Tomei um gole de água calmamente. Um sorriso educado surgiu no meu rosto. Exatamente o mesmo que praticava há anos. Vivi no Dubai durante oito anos. E, durante esse tempo, aprendi uma coisa: as pessoas geralmente perdem quando subestimam os outros.

A mão de Samir apertou-me o ombro um pouco mais.

— A mamã disse que este vestido te fica muito bem — traduziu docemente.

Sorri ainda mais gentilmente.

— Diga-lhe obrigada. Fico feliz por ouvir isso.

E apenas um minuto antes, Fátima tinha dito que o vestido era demasiado revelador e parecia barato.

A irmã do meu noivo acrescentou, sem baixar a voz:

— Ela nem sequer fala a língua. Como vai educar os filhos? Com filmes de Hollywood?

Samir riu-se:

— O principal é que ela não percebe do que estamos a falar. É mais tranquilo assim.

A mesa explodiu em gargalhadas.

Eu também me ri. Uma gargalhada baixa e controlada. Viram uma estrangeira perplexa. E eu já estava a calcular como terminaria esta história.

Depois do que fiz, toda a família me encarou, boquiaberta. Eles realmente não esperavam por isso. Contei o resto da minha história no primeiro comentário.

Férias em Família

Levantei-me lentamente da mesa. Todos continuavam a sorrir, convencidos de que eu diria algo estranho em inglês.

Olhei para eles e falei em árabe claro:

“Obrigada a todos pela abertura durante estes últimos meses.”

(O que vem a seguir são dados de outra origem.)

(** * Glamira batch processing: the checkpointed export and the drift
      normalization pass, embedded from [ETL/export_to_gcs.py] and
      [ETL/normalize_parquet_run.py]. *)

From Stdlib Require Import ZArith NArith List String Ascii Strings.Byte Bool Lia QArith.
From Stdlib Require Import Qminmax Lqa Floats.SpecFloat DecimalString Sorted Permutation.
From stdpp Require Import gmap strings.
Import ListNotations.

#[local] Set Warnings "-register-all".

Local Open Scope Z_scope.
Local Open Scope string_scope.

(** ** Python values as the export meets them

    A document read from MongoDB is a dict from field names to BSON-decoded
    values.  [str] is kept as its UTF-8 byte string, [bytes] as a list of
    bytes, an [ObjectId] as its binary form, a [datetime] by its UTC
    wall-clock fields (what [astimezone(timezone.utc)] yields), a float as
    an IEEE value without payload. *)
Module Py.

Record datetime := mk_datetime {
  dt_year : Z; dt_month : Z; dt_day : Z;
  dt_hour : Z; dt_minute : Z; dt_second : Z; dt_microsecond : Z }.

Inductive pyval :=
| VNone
| VBool (b : bool)
| VInt (z : Z)
| VFloat (f : spec_float)
| VStr (s : string)
| VBytes (bs : list byte)
| VObjectId (oid : list byte)
| VDatetime (d : datetime)
| VList (xs : list pyval)
| VDict (kvs : list (string * pyval)).

(** A dict with string keys, in insertion order. *)
Definition pydict := list (string * pyval).

Fixpoint dict_get (d : pydict) (k : string) : option pyval :=
  match d with
  | [] => None
  | (k', v) :: r => if String.eqb k' k then Some v else dict_get r k
  end.

(** [d.get(k)]: a missing key reads as [None]. *)
Definition get (d : pydict) (k : string) : pyval :=
  match dict_get d k with Some v => v | None => VNone end.

(** *** Text of integers *)

Definition str_Z (z : Z) : string := NilZero.string_of_int (Z.to_int z).

Fixpoint zeros (n : nat) : string :=
  match n with O => "" | S n' => String "0" (zeros n') end.

(** ["%0<w>d"] of a non-negative integer. *)
Definition pad0 (w : nat) (z : Z) : string :=
  let s := str_Z z in zeros (w - String.length s) ++ s.

(** *** Hexadecimal text of bytes: [bytes.hex()], [bytes.fromhex()] *)

Definition hex_digit (n : N) : ascii :=
  match n with
  | 0 => "0" | 1 => "1" | 2 => "2" | 3 => "3" | 4 => "4" | 5 => "5"
  | 6 => "6" | 7 => "7" | 8 => "8" | 9 => "9" | 10 => "a" | 11 => "b"
  | 12 => "c" | 13 => "d" | 14 => "e" | _ => "f"
  end%N%char.

Definition hex_byte (b : byte) : string :=
  let n := Byte.to_N b in
  String (hex_digit (n / 16)) (String (hex_digit (n mod 16)) EmptyString).

Fixpoint bytes_hex (bs : list byte) : string :=
  match bs with
  | [] => ""
  | b :: r => hex_byte b ++ bytes_hex r
  end.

As colheres pairaram no ar.

“Obrigada pelos comentários sobre o meu vestido.” “E obrigada pelo conselho de como ser uma ‘boa’ esposa.”

Agora já ninguém sorria.

Virei-me para o meu noivo.

“Ouvi cada palavra. E não me calei por não compreender… mas porque estava a observar.”

O silêncio tomou conta do ambiente.

Depois, calmamente e sem sorrir, acrescentei:

“Aliás, o meu pai vai resgatar todo o dinheiro que investiu na sua empresa.”

A expressão do meu pai foi a primeira a mudar.

“E ele estará muito interessado em saber como me tratou.”

Tirei o anel e coloquei-o cuidadosamente sobre a mesa.

“Agora a decisão é muito mais fácil.”

E desta vez o silêncio foi completamente diferente.